I am a first time mum and my LO is almost 7 months old now and although I love him so much I’m really finding being a mum incredibly difficult. I really struggle with feeling competent and enjoying the days.
We didn’t have the easiest start as he had really bad reflux (we didn’t know this at the time, the HV just told me it was normal and that babies cry and to get used to it) which meant he was crying uncontrollably most of the time he was awake and it was really hard, mostly impossible to get him to settle. We didn’t get the reflux diagnosed until he was well over 2 months old and by then I was a nervous wreck. I developed really bad anxiety and struggled to leave the house because if he was awake he was crying and it would be inconsolable and for hours, until he would finally accept a feed or until he was so tired he would go back to sleep. It was just easier to stay in the house. I would see other mums out with their babies playing with them and having fun and I just couldn’t do that. I was just on edge the whole time knowing he would wake up and the crying would begin. The doctor also said he had a cow’s milk allergy so we had to change his formula. The medication for the reflux and new formula started to help and the crying reduced considerably, which was great. He would be awake and not crying! We were even getting smiles!

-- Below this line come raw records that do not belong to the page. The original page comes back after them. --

(** * Confusables: the skeleton engine and its table generator

    A shallow embedding of [confusables.go] (the [Skeleton] function) and of
    [maketables.go] (the generator of the [confusablesMap] table), with the
    properties the specification states about them.

    Go strings are byte sequences, modelled as [list byte]; a [rune] is an
    [int32], modelled as a [Z] with the conversions written out; [log.Fatal]
    is an explicit [Fatal] result; a slice expression out of range is an
    explicit run-time panic ([None]). *)

From Equations Require Import Equations.
From Stdlib Require Import Strings.Byte Strings.String Strings.Ascii.
From Stdlib Require Import List ZArith Lia Bool Arith.
Import ListNotations.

However, I still struggle going out with him as he still often has inconsolable meltdowns that just happen out of nowhere - he will be so happy just seconds before. Because of this I’m so scared to go out as I’m just on edge the whole time. I just feel like a total failure. Whenever I do go out and meet with some of the mums from the NCT group their babies are all chilled and happy and my DS is just so fussy and on the verge of crying, or does cry and get himself so wound up into total hysterics. I feel like it must be me as the other mums don’t have this issue and I’ve asked them about it. I just really feel deflated and lost as I’m really struggling with getting much joy from my days and I worry this will impact my DS. I just wish I had some mum friends going through something similar so I could relax a bit when I’m out with them. Has anyone experienced anything similar and how did they cope?